Вот я и рассказал вам все, что пришло мне в голову за эти дни, которые я провел, погрузившись в чтение генуэзской истории. Представляю себе критику, которой вы подвергнете как первую, так и вторую идею.

Сцена в Сенате может показаться холодной, если только патриотическая и политическая мысль, которая ее одушевляет, не найдет воплощение в живой драматической форме. Но даже достигнув эмоциональной убедительности и заинтересовав публику, мы столкнемся с новым препятствием: появление Габриэля (а потом Амелии) угрожает оборвать развитие замысла до того, как он будет исчерпан, и венецианская тема, которая так взволновала нас вначале, не получит своего разрешения из–за нового происшествия. Да и конец акта тоже будет смазан. Возражения против второй идеи очевидны: хотя изображение военных действий в церкви довольно неожиданно, но предугадать его театральный эффект очень трудно. Наша пьеса мрачная сама по себе, и предлагаемый дополнительный акт никак не исправит атмосферы в целом. Церковь, превращенная в крепость, не имеет ничего общего с радостью и покоем.

Перед нами непростая задача, маэстро. Либретто, с которым мы имеем дело, до того не стройно, что напоминает колченогий столик, причем, на какую ногу он припадает, не ясно, и сколько ни подпирай его, продолжает шататься. Я не нахожу в этой пьесе ни одного персонажа, который бы вызвал восклицание: как живой! Ни одного поистине рокового события, то есть необходимого, мощного, порожденного трагической неизбежностью. Я делаю исключение только для пролога, который подлинно прекрасен… Пролог — вот крепкая опора нашего столика, единственная, которая стоит надежно, а все три прочие, вы знаете это лучше меня, хромают. Перед нами множество поворотов сюжета и совсем не много связности. Всё в этой драме поверхностно, все эпизоды кажутся выдуманными с наскока только для того, чтобы сцена не пустовала, и не имеют ни глубоких корней, ни крепких связей — они только подобие событий. Чтобы исправить такое либретто, надо изменить его.

Если бы, дорогой маэстро, вы могли читать мои мысли (к чему скрывать их или притворяться?), то узнали бы, какое сильное отторжение вызывает у меня идея возобновлять на сцене пьесу, лишенную как серьезных достоинств, так и изящных качеств, не обладающую (за исключением пролога) ни мощью трагедии, ни театральностью. Однако я подчиняю свои желания вашим, и теперь, когда я открыл вам свою душу, обещаю делать, что посчитаете необходимым делать вы, полагая вас, а не себя, верховным арбитром в этом вопросе. Итак, ожидаю вашего решения, делать ли Сенат или Церковь Сан-Сиро или не делать ничего.

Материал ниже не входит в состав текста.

Lemma quietS t {A B} (F : world → ghost → A → Prop) (Q : world → ghost → B → Prop) w G p (f : A → prog req B) :
  quietly t F w G p → (∀ w1 G1 a, fut t w G w1 G1 → Inv w1 G1 → F w1 G1 a → Safe t Q w1 G1 (f a)) → Safe t Q w G (p ≫= f).
Proof. intros Hp Hf. eapply bindS; [exact Hp|]. intros w1 G1 a Hi [??]. by apply Hf. Qed.

Lemma quietly_weaken t {A} (F F' : world → ghost → A → Prop) w G p :
  quietly t F w G p → (∀ w G a, Inv w G → F w G a → F' w G a) → quietly t F' w G p.
Proof. intros H HF. eapply safe_mono; [exact H|]. intros w1 G1 a Hi [??]. eauto. Qed.

Lemma quiet_ret t {A} (F : world → ghost → A → Prop) w0 G0 w G a :
  fut t w0 G0 w G → (∀ w' G', fut t w G w' G' → Inv w' G' → F w' G' a) →
  Safe t (λ w' G' a, fut t w0 G0 w' G' ∧ F w' G' a) w G (Ret a).
Proof. intros Hf HF. apply retS. intros w' G' Hf' Hi. split; [by eapply fut_trans|by apply HF]. Qed.

(** Nothing is claimed of the answer. *)
Definition any {A} (w : world) (G : ghost) (a : A) : Prop := True.

Lemma seen_fut t w G w' G' a r : fut t w G w' G' → seen w a r → seen w' a r.
Proof. intros []. by apply seen_past. Qed.
Lemma loginAt_fut t w G w' G' a g r l : fut t w G w' G' → loginAt w a g r l → loginAt w' a g r l.
Proof. intros []. by apply loginAt_past. Qed.
Lemma made_fut t w G w' G' a g l : fut t w G w' G' → made contents w a g l → made contents w' a g l.
Proof. intros []. by apply made_mono. Qed.
Lemma lease_fut t w G w' G' k x : fut t w G w' G' → lease G !! k = Some x → lease G' !! k = Some x.
Proof. intros [] H. by eapply lookup_weaken. Qed.
Lemma log_fut t w G w' G' e : fut t w G w' G' → e ∈ log w → e ∈ log w'.
Proof. intros []. set_solver. Qed.

(** * Reading *)
Definition snapshotOf (user id : uuid) (w : world) (G : ghost) (r : result error codexAccountSnapshot) : Prop :=
  ∀ snap, r = Ok snap → SnapID snap = id ∧ seen w id (Acct snap) ∧ UserID (Acct snap) = user.

Lemma readSnapshot t w G user id : quietly t (snapshotOf user id) w G (readCodexAccountSnapshot user id).
Proof.
  rewrite /quietly /readCodexAccountSnapshot. apply (readS _ _ _ _ (λ _, GetCodexProviderAccountSnapshot user id)). intros w1 G1 _ x Hf Hi Hx.
  assert (∀ r, (∀ snap, r ≠ Ok snap) → Safe t (λ w' G' a, fut t w G w' G' ∧ snapshotOf user id w' G' a) w1 G1 (Ret r)) as Herr.
  { intros r Hr. apply quiet_ret; [done|]. intros w' G' _ _ snap ->. by destruct (Hr snap). }
  destruct x as [[[a ep]|]|[]]; try (apply Herr; done).
  case_bool_decide as Hu; cbn [negb]; [|apply Herr; done]. apply quiet_ret; [done|]. intros w' G' Hf' _ snap [= <-]. simpl.
  destruct Hx as [Hx|[? [=]]]. injection Hx as Hx. rewrite /GetCodexProviderAccountSnapshot in Hx.
  destruct (theAccount _ _ _ _) as [r|] eqn:E; [|done]. destruct (users _ !! _); [|done]. injection Hx as -> ->.
  split_and!; [done| |done]. eapply seen_fut; [done|]. eapply seen_cur; [done|]. by destruct (theAccount_Some _ _ _ _ _ E).
Qed.

(** What opening a slot of a row returns. *)
Definition slotOf (recovery : bool) (r : CodexProviderAccount) : option string :=
  if recovery then RecoverySealed r else Some (SealedLogin r).
Definition openOf (recovery : bool) (snap : codexAccountSnapshot) (w : world) (G : ghost) (r : result error codexLoginBlob) : Prop :=
  ∀ l, r = Ok l → AccessToken l ≠ ""%string ∧
    ∃ row ct, seen w (SnapID snap) row ∧ Generation row = Generation (Acct snap) ∧ slotOf recovery row = Some ct ∧ contents ct = Some l.

Lemma openRow_safe t w G owner recovery snap :
  quietly t (λ _ _ r, ∀ p, r = Ok p → ∃ ct, slotOf recovery (Acct snap) = Some ct ∧ p = contents ct) w G (openRow owner recovery snap).
Proof.
  rewrite /quietly /openRow. destruct (if recovery then _ else _) as [[marker ct]|] eqn:E; [|apply quiet_ret; [apply fut_refl|done]].
  destruct (negb _ || _) eqn:E2; [apply quiet_ret; [apply fut_refl|done]|].
  apply orb_false_iff in E2 as [_ Hne]. apply (safe_call contents). intros w1 G1 Hf Hi. split; [done|].
  intros x w2 [-> Hx]. exists G1. split_and!; [done|intros; apply fut_refl|]. apply quiet_ret; [done|].
  intros w' G' _ _ p ->. specialize (Hx p eq_refl) as ->. exists ct. split; [|done]. rewrite /slotOf. destruct recovery.
  - destruct (RecoverySealedWith (Acct snap)); [|done]. injection E as <- <-. destruct (RecoverySealed (Acct snap)); [done|done].
  - by injection E as _ ->.
Qed.

Lemma sameAuthority_generation a b : codexSameAccountAuthority a b = true → Generation b = Generation a.
Proof.
  rewrite /codexSameAccountAuthority. do 3 (case_match; [done|]). rewrite bool_decide_eq_true /authority. by intros [=].
Qed.

Lemma openSlot t w G owner snap recovery : seen w (SnapID snap) (Acct snap) →
  quietly t (openOf recovery snap) w G (openCodexAccountSlot owner snap recovery).
Proof.
  intros Hs. rewrite /quietly /openCodexAccountSlot.
  assert (∀ w1 G1 e, fut t w G w1 G1 → Safe t (λ w' G' a, fut t w G w' G' ∧ openOf recovery snap w' G' a) w1 G1 (Ret (Err e))) as Herr.
  { intros w1 G1 e Hf. apply quiet_ret; [done|]. by intros. }
  assert (∀ w1 G1 r row, fut t w G w1 G1 → seen w1 (SnapID snap) row → Generation row = Generation (Acct snap) →
    (∀ p, r = Ok p → ∃ ct, slotOf recovery row = Some ct ∧ p = contents ct) →
    Safe t (λ w' G' a, fut t w G w' G' ∧ openOf recovery snap w' G' a) w1 G1 (Ret (opened r))) as Hok.
  { intros w1 G1 r row Hf Hrow Hg Hr. destruct r as [[l|]|[]]; try (by apply Herr). rewrite /opened.
    destruct (String.eqb_spec (AccessToken l) ""); [by apply Herr|]. apply quiet_ret; [done|]. intros w' G' Hf' _ l' [= <-].
    split; [done|]. destruct (Hr _ eq_refl) as (ct & Hct & Hl). exists row, ct. split_and!; [by eapply seen_fut|done..]. }
  case_bool_decide; cbn [negb]; [|apply Herr, fut_refl]. eapply quietS; [apply openRow_safe|]. intros w1 G1 r Hf Hi Hr.
  assert (Safe t (λ w' G' a, fut t w G w' G' ∧ openOf recovery snap w' G' a) w1 G1 (Ret (opened r))) as Hdone.
  { eapply Hok; [done|by eapply seen_fut|done|exact Hr]. }
  destruct r as [|[]]; try exact Hdone. eapply quietS; [apply readSnapshot|]. intros w2 G2 [fresh|e] Hf2 Hi2 Hsn; last first.
  { apply Herr. by eapply fut_trans. }
  destruct (Hsn _ eq_refl) as (Hid & Hseen & _). destruct (codexSameAccountAuthority _ _) eqn:Eau; cbn [negb]; last first.
  { apply Herr. by eapply fut_trans. }
  eapply quietS; [apply openRow_safe|]. intros w3 G3 r' Hf3 Hi3 Hr'.
  eapply (Hok _ _ _ (Acct fresh)); [do 2 (eapply fut_trans; [done|]); done| | |exact Hr'].
  - rewrite -Hid in Hseen. rewrite -Hid. by eapply seen_fut.
  - by apply sameAuthority_generation.
Qed.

Вы не видите объединяющей связи в III акте Отелло, по правде сказать, не вижу ее и я. Тем лучше, обойдемся без нее. Важно, что концовка акта, кажется, сделана удачно. Мне надо будет исправить в ней несколько стихов.

Не хочу закончить это длинное письмо, не упомянув, как я сердечно признателен вам за одну фразу, сказанную вами барону Блазу де Бюри [Анри Блаз, барон де Бюри (1813 — 1888) — музыкальный критик, сын выдающегося французского музыковеда и критика Кастиль-Блаза] прошлой зимой в Париже. Это очень лестные для меня слова, и я был рад прочесть их в последнем музыкальном обозрении Revue des deux mondes. Я придерживал благодарности более месяца, не желая надоедать вам, но теперь, когда мне представился случай написать, спешу их высказать.

Поклон синьоре Верди.
Любящий вас
Арриго Бойто

Верди — Бойто. Генуя, 11 декабря 1880
Дорогой Бойто,
Или Сенат… или церковь Сан-Сиро… или не делать ничего…
Не делать ничего, пожалуй, было бы лучшим решением, но отказаться от мысли исправить «Бокканегру», не попытавшись прежде сделать хоть что-то, мне мешают соображения, нет, не денежного, но, так сказать, профессионального характера. Кстати, процветание Ла Скала в интересах нас всех! Увы, афиша в этом году удручает. Опера Понкьелли [Видимо, речь идет об опере Амилькаре Понкьелли «Блудный сын», премьера которой состоялась в Ла Скала в 1880 году] прекрасна, но остальное? Боже мой!!! Есть одна опера, которая пробудила бы огромный интерес публики, и я не понимаю, почему автор, он же издатель, упорно уклоняется поставить ее! Речь о «Мефистофеле» [Окончательная редакция «Мефистофеля» Арриго Бойто была представлена в Ла Скала 25 мая 1881 года, через 13 лет после провала первой версии]. Сейчас подходящее время, и вы бы послужили искусству и всем нам.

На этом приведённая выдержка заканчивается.